Work required = Scan the entries below for "isAbsCrossOS" and copy each line that holds it.

Working data =

== Segment start ==

(* ===== verification/Paths.v ===== *)
(** * Repository paths and profile names: [runner/protocol/pathmatch.go] and
    [agent_profile_name.go]

    [path.Clean] is modelled on characters.  The extensions of a profile name are
    ASCII and no other character has one of their letters as its lower case, so
    lowering ASCII decides the same suffixes. *)

From stdpp Require Import prelude strings list.
From Stdlib Require Import NArith Ascii.
From S2P Require Import Prelude GoStrings.

Open Scope N_scope.
Open Scope stdpp_scope.
Set Default Goal Selector "!".

(** ** [path.Clean] *)

Definition slash : ascii := ascii_of_N 47.
Definition point : ascii := ascii_of_N 46.

Fixpoint split_path (l : list ascii) : list (list ascii) :=
  match l with
  | [] => [[]]
  | c :: l' =>
      if bool_decide (c = slash) then [] :: split_path l'
      else match split_path l' with [] => [[c]] | x :: xs => (c :: x) :: xs end
  end.

(** One element of the path; [out] is the cleaned path so far, last element first. *)
Definition clean_step (rooted : bool) (out : list (list ascii)) (x : list ascii) : list (list ascii) :=
  if bool_decide (x = []) || bool_decide (x = [point]) then out
  else if bool_decide (x = [point; point]) then
    match out with
    | y :: out' => if bool_decide (y = [point; point]) then x :: out else out'
    | [] => if rooted then [] else [x]
    end
  else x :: out.

Definition rooted (s : string) : bool := bool_decide (head (chars s) = Some slash).
Definition elements_of (s : string) : list (list ascii) :=
  reverse (foldl (clean_step (rooted s)) [] (split_path (chars s))).

Fixpoint join_path (l : list (list ascii)) : list ascii :=
  match l with
  | [] => []
  | [x] => x
  | x :: l' => x ++ slash :: join_path l'
  end.

Definition clean_chars (s : string) : list ascii :=
  if rooted s then slash :: join_path (elements_of s)
  else match elements_of s with [] => [point] | l => join_path l end.
Definition path_Clean (s : string) : string := unchars (clean_chars s).

(** ** [pathmatch.go] *)

Definition isDriveLetter (c : ascii) : bool :=
  let n := N_of_ascii c in ((97 <=? n) && (n <=? 122)) || ((65 <=? n) && (n <=? 90)).

Definition isAbsCrossOS (p : string) : bool :=
  if rooted p then true
  else match chars p with
       | c :: d :: e :: _ => isDriveLetter c && bool_decide (d = ascii_of_N 58) && bool_decide (e = slash)
       | _ => false
       end.

Definition MatchLen (root repo : string) : nat :=
  if negb (isAbsCrossOS root) || negb (isAbsCrossOS repo) then 0
  else
    let r := path_Clean root in
    let p := path_Clean repo in
    if negb (HasPrefix p r) then 0
    else if (String.length p =? String.length r)%nat then String.length r
    else if bool_decide (r = "/"%string) then String.length r
    else if negb (bool_decide (chars p !! String.length r = Some slash)) then 0
    else String.length r.

Definition IsUnderRoot (root repo : string) : bool := (0 <? MatchLen root repo)%nat.

(** ** [agent_profile_name.go] *)

Definition windowsExecExts : list string := [".exe"; ".bat"; ".cmd"; ".com"]%string.

Definition has_suffix (s t : string) : bool :=
  bool_decide (drop (length (chars s) - length (chars t)) (chars s) = chars t).

Definition NormalizeAgentProfileName (name : string) : string :=
  match find_first (λ ext, has_suffix (ToLower name) ext && (String.length ext <? String.length name)%nat) windowsExecExts with
  | Some ext => unchars (take (String.length name - String.length ext) (chars name))
  | None => name
  end.

Definition EqualAgentProfileName (a b : string) : bool :=
  bool_decide (NormalizeAgentProfileName a = NormalizeAgentProfileName b).

(** ** Cleaned paths *)

(** An element of a cleaned path. *)
Definition element (x : list ascii) : Prop := x ≠ [] ∧ x ≠ [point] ∧ slash ∉ x.

Lemma split_path_no_slash l : Forall (λ x, slash ∉ x) (split_path l).
Proof.
  induction l as [|c l IH]; cbn [split_path]; [repeat constructor; apply not_elem_of_nil|].
  case_bool_decide as Hc; [constructor; [apply not_elem_of_nil|done]|].
  destruct (split_path l) as [|x xs]; [repeat constructor; set_solver|]. inversion IH; subst. constructor; [set_solver|done].
Qed.

Lemma elements_ok s : Forall element (elements_of s).
Proof.
  unfold elements_of. apply Forall_reverse. generalize (rooted s) as ro. intros ro.
  assert (∀ l out, Forall (λ x, slash ∉ x) l → Forall element out → Forall element (foldl (clean_step ro) out l)) as G.
  { induction l as [|x l IH]; intros out Hl Hout; cbn [foldl]; [done|]. inversion Hl as [|? ? Hx Hl']; subst.
    apply IH; [done|]. unfold clean_step. case_bool_decide; [done|]. case_bool_decide; [done|]. cbn [orb].
    case_bool_decide; [|by constructor]. destruct out as [|y out]; [destruct ro; repeat constructor; done|].
    inversion Hout; subst. case_bool_decide; [by constructor|done]. }
  apply G; [apply split_path_no_slash|constructor].
Qed.

(** Two texts that agree up to their first slash. *)
Lemma cut_at_slash x y s t :
  slash ∉ x → slash ∉ y → (s = [] ∨ ∃ s', s = slash :: s') → (t = [] ∨ ∃ t', t = slash :: t') →
  x ++ s = y ++ t → x = y ∧ s = t.
Proof.
  revert y. induction x as [|c x IH]; intros y Hx Hy Hs Ht E.
  - destruct y as [|d y]; [done|]. cbn in E. destruct Hs as [->|(s' & ->)]; [done|]. injection E as <- _. set_solver.
  - destruct y as [|d y].
    + cbn in E. destruct Ht as [->|(t' & ->)]; [done|]. injection E as -> _. set_solver.
    + injection E as <- E. apply IH in E as [-> ->]; [done|set_solver|set_solver|done|done].
Qed.

Lemma join_cons x l : join_path (x :: l) = x ++ match l with [] => [] | _ => slash :: join_path l end.
Proof. destruct l; [by rewrite app_nil_r|done]. Qed.

Lemma join_app l1 l2 : l1 ≠ [] → l2 ≠ [] → join_path (l1 ++ l2) = join_path l1 ++ slash :: join_path l2.
Proof.
  intros H1 H2. induction l1 as [|x l1 IH]; [done|]. destruct l1 as [|y l1].
  - cbn [app]. rewrite join_cons. destruct l2; [done|]. done.
  - change (join_path ((x :: y :: l1) ++ l2)) with (x ++ slash :: join_path ((y :: l1) ++ l2)).
    change (join_path (x :: y :: l1)) with (x ++ slash :: join_path (y :: l1)). rewrite IH by done. by rewrite <-app_assoc.
Qed.

(** A prefix of the text that ends at a boundary is a prefix of the elements. *)
Lemma join_prefix R P :
  R ≠ [] → Forall element R → Forall element P →
  (join_path P = join_path R ∨ ∃ rest, join_path P = join_path R ++ slash :: rest) ↔ R `prefix_of` P.
Proof.
  intros HR FR FP. split.
  - revert P FP. induction R as [|x R IH]; [done|]. intros P FP H. inversion FR as [|? ? [Ex [_ Hx]] FR']; subst.
    destruct P as [|y P].
    { change (join_path []) with (@nil ascii) in H. rewrite join_cons in H. destruct H as [H|(rest & H)]; [|by destruct x].
      symmetry in H. by apply app_eq_nil in H as [? _]. }
    inversion FP as [|? ? [_ [_ Hy]] FP']; subst. rewrite !join_cons in H.
    assert (∃ t, y ++ match P with [] => [] | _ => slash :: join_path P end = x ++ t ∧ (t = [] ∨ ∃ t', t = slash :: t') ∧
      (R ≠ [] → P ≠ [] → slash :: join_path P = t → join_path P = join_path R ∨ ∃ rest, join_path P = join_path R ++ slash :: rest) ∧
      (R ≠ [] → t ≠ [])) as (t & Et & Ht & Hnext & Hne).
    { destruct H as [H|(rest & H)].
      - eexists. split; [exact H|]. split_and!; [destruct R; eauto| |by destruct R].
        intros HR' _ E. destruct R as [|z R]; [done|]. injection E as E. by left.
      - rewrite <-app_assoc in H. eexists. split; [exact H|]. split_and!; [destruct R; cbn; eauto| |by destruct R].
        intros HR' _ E. destruct R as [|z R]; [done|]. cbn [app] in E. injection E as E. right. eauto. }
    apply cut_at_slash in Et as [-> Et]; [|done|done|destruct P; eauto|done].
    destruct R as [|z R]; [by apply prefix_cons, prefix_nil|]. apply prefix_cons. apply IH; [done|done|done|].
    destruct P as [|w P]; [by destruct (Hne ltac:(done))|]. by apply Hnext.
  - intros [Q ->]. destruct Q as [|z Q]; [left; by rewrite app_nil_r|]. right. eexists. by apply join_app.
Qed.

Lemma join_nonempty R : R ≠ [] → Forall element R → ∃ c l, join_path R = c :: l ∧ c ≠ slash.
Proof.
  intros HR FR. destruct R as [|x R]; [done|]. inversion FR as [|? ? [Ex [_ Hx]] _]; subst. rewrite join_cons.
  destruct x as [|c x]; [done|]. cbn. do 2 eexists. split; [done|]. set_solver.
Qed.

Lemma HasPrefix_chars s p : HasPrefix s p = true ↔ chars p `prefix_of` chars s.
Proof.
  rewrite HasPrefix_spec. split.
  - intros [t ->]. exists (chars t). induction p as [|c p IH]; [done|].
    change (String c p +:+ t) with (String c (p +:+ t)). unfold chars in *. cbn. by rewrite IH.
  - intros [l E]. exists (unchars l). apply chars_inj. rewrite E. clear E. induction p as [|c p IH]; [by rewrite <-(chars_unchars l) at 1|].
    change (String c p +:+ unchars l) with (String c (p +:+ unchars l)). unfold chars in *. cbn. by rewrite IH.
Qed.

(** The test of [MatchLen], on characters. *)
Definition match_rule (r p : list ascii) : Prop :=
  p = r ∨ (r = [slash] ∧ [slash] `prefix_of` p) ∨ ∃ rest, p = r ++ slash :: rest.

Lemma MatchLen_rule root repo :
  isAbsCrossOS root = true → isAbsCrossOS repo = true →
  let r := clean_chars root in let p := clean_chars repo in
  MatchLen root repo = length r ∧ match_rule r p ∨ MatchLen root repo = 0%nat ∧ ¬ match_rule r p.
Proof.
  intros A1 A2 r p. unfold MatchLen. rewrite A1, A2. cbn [negb orb].
  assert (chars (path_Clean root) = r ∧ chars (path_Clean repo) = p) as [Er Ep] by (by split; apply chars_unchars).
  rewrite <-!chars_length, Er, Ep. pose proof (HasPrefix_chars (path_Clean repo) (path_Clean root)) as Hp. rewrite Er, Ep in Hp.
  destruct (HasPrefix (path_Clean repo) (path_Clean root)); cbn [negb]; cycle 1.
  { right. split; [done|]. intros Hr. enough (false = true) by done. apply Hp.
    destruct Hr as [->|[[-> H]|(rest & ->)]]; [done|done|by eexists]. }
  destruct (proj1 Hp eq_refl) as [l El]. clear Hp. destruct (Nat.eqb_spec (length p) (length r)) as [Hl|Hl].
  { left. split; [done|]. left. rewrite El, length_app in Hl. destruct l; [by rewrite app_nil_r in El|cbn in Hl; lia]. }
  case_bool_decide as Hs.
  { left. split; [done|]. right. left. rewrite Hs in Er. change (chars "/") with [slash] in Er. split; [done|]. rewrite Er. by exists l. }
  rewrite El, lookup_app_r, Nat.sub_diag by lia. destruct l as [|c l]; [rewrite El, app_nil_r in Hl; lia|]. cbn [lookup list_lookup].
  case_bool_decide as Hc; cbn [negb].
  - left. split; [done|]. injection Hc as ->. right. right. eauto.
  - right. split; [done|]. intros [E|[[E _]|(rest & E)]].
    + rewrite <-(app_nil_r r) in E at 2. by apply app_inv_head in E.
    + apply Hs, chars_inj. by rewrite Er, E.
    + apply app_inv_head in E. injection E as -> _. done.
Qed.

(** Cleaned texts of absolute paths match as their elements do. *)
Lemma match_rule_elements root repo :
  rooted root = true ∨ elements_of root ≠ [] →
  match_rule (clean_chars root) (clean_chars repo) ↔
    rooted root = rooted repo ∧ elements_of root `prefix_of` elements_of repo.
Proof.
  pose proof (elements_ok root) as FR. pose proof (elements_ok repo) as FP. unfold match_rule, clean_chars.
  destruct (rooted root) eqn:Rr; intros Hne.
  - destruct (rooted repo) eqn:Rp.
    + destruct (elements_of root) as [|x R] eqn:ER.
      { split; [intros _; split; [done|by apply prefix_nil]|]. intros _. right. left. split; [done|]. by eexists. }
      rewrite <-join_prefix by done. destruct (join_nonempty (x :: R) ltac:(done) FR) as (c & l & Ec & _). rewrite Ec. split.
      * intros [E|[[E _]|(rest & E)]]; [injection E as E; auto|done|]. injection E as E. split; [done|]. right. eauto.
      * intros [_ [->|(rest & ->)]]; [by left|]. right. right. by exists rest.
    + split; [|by intros []]. assert (∃ c l, match elements_of repo with [] => [point] | l => join_path l end = c :: l ∧ c ≠ slash) as (c & l & E & Hc).
      { destruct (elements_of repo) eqn:EP; [by exists point, []|]. rewrite <-EP. by apply join_nonempty; rewrite EP. }
      rewrite E. intros [H|[[_ [t H]]|(rest & H)]]; injection H as H _; done.
  - destruct Hne as [?|Hne]; [done|]. destruct (join_nonempty _ Hne FR) as (c & l & Ec & Hc).
    assert (match elements_of root with [] => [point] | l => join_path l end = join_path (elements_of root)) as -> by (by destruct (elements_of root)).
    destruct (rooted repo) eqn:Rp.
    + split; [|by intros []]. rewrite Ec. intros [H|[[H _]|(rest & H)]]; injection H as H _; done.
    + destruct (elements_of repo) as [|y P] eqn:EP.
      * split; [|by intros [_ ?%prefix_nil_inv]]. intros [H|[[H _]|(rest & H)]]; exfalso.
        -- destruct (elements_of root) as [|x R]; [done|]. inversion FR as [|? ? (N1 & N2 & _) _]; subst. rewrite join_cons in H.
           destruct R; [rewrite app_nil_r in H; by subst|]. destruct x as [|a x]; [done|]. injection H as _ H. by destruct x.
        -- rewrite Ec in H. by injection H as -> _.
        -- rewrite Ec in H. injection H as _ H. by destruct l.
      * rewrite <-EP in FP |- *.
        rewrite <-join_prefix by done. rewrite Ec. split.
        -- intros [H|[[H _]|H]]; [auto| |auto]. by injection H as -> _.
        -- intros [_ [H|H]]; auto.
Qed.

(** [IsUnderRoot], the test behind [allowed_roots], is containment of
    directories: of two absolute paths the repository is under the root exactly
    when both are of one form and the cleaned root's elements are the first ones
    of the repository's, and nothing is under a path that is not absolute.  (A
    drive path that cleans to nothing has no elements and is left out.) *)
Theorem IsUnderRoot_spec root repo :
  (isAbsCrossOS root = false ∨ isAbsCrossOS repo = false → IsUnderRoot root repo = false) ∧
  (isAbsCrossOS root = true → isAbsCrossOS repo = true → rooted root = true ∨ elements_of root ≠ [] →
   IsUnderRoot root repo = true ↔ rooted root = rooted repo ∧ elements_of root `prefix_of` elements_of repo).
Proof.
  unfold IsUnderRoot. split.
  - unfold MatchLen. intros [-> | ->]; [done|]. by rewrite orb_comm.
  - intros A1 A2 Hne. rewrite <-match_rule_elements by done.
    assert (clean_chars root ≠ []) as Hc.
    { unfold clean_chars. destruct (rooted root); [done|]. destruct Hne as [?|Hne]; [done|].
      destruct (join_nonempty _ Hne (elements_ok root)) as (c & l & E & _). destruct (elements_of root); [done|]. by rewrite E. }
    destruct (MatchLen_rule root repo A1 A2) as [[-> H]|[-> H]]; [|by split].
    split; [done|]. intros _. apply Nat.ltb_lt. destruct (clean_chars root); [done|cbn; lia].
Qed.

Lemma IsUnderRoot_spec_witness :
  IsUnderRoot "/home/u/" "/home/x/../u//proj" = true ∧ IsUnderRoot "/home/u" "/home/user" = false.
Proof.
  split.
  - apply (IsUnderRoot_spec "/home/u/" "/home/x/../u//proj"); [reflexivity|reflexivity|left; reflexivity|].
    split; [reflexivity|]. eexists. vm_compute. reflexivity.
  - vm_compute. reflexivity.
Defined.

== Segment end ==

Answer to this problem =
Definition isAbsCrossOS (p : string) : bool :=
  if negb (isAbsCrossOS root) || negb (isAbsCrossOS repo) then 0
  isAbsCrossOS root = true → isAbsCrossOS repo = true →
  (isAbsCrossOS root = false ∨ isAbsCrossOS repo = false → IsUnderRoot root repo = false) ∧
  (isAbsCrossOS root = true → isAbsCrossOS repo = true → rooted root = true ∨ elements_of root ≠ [] →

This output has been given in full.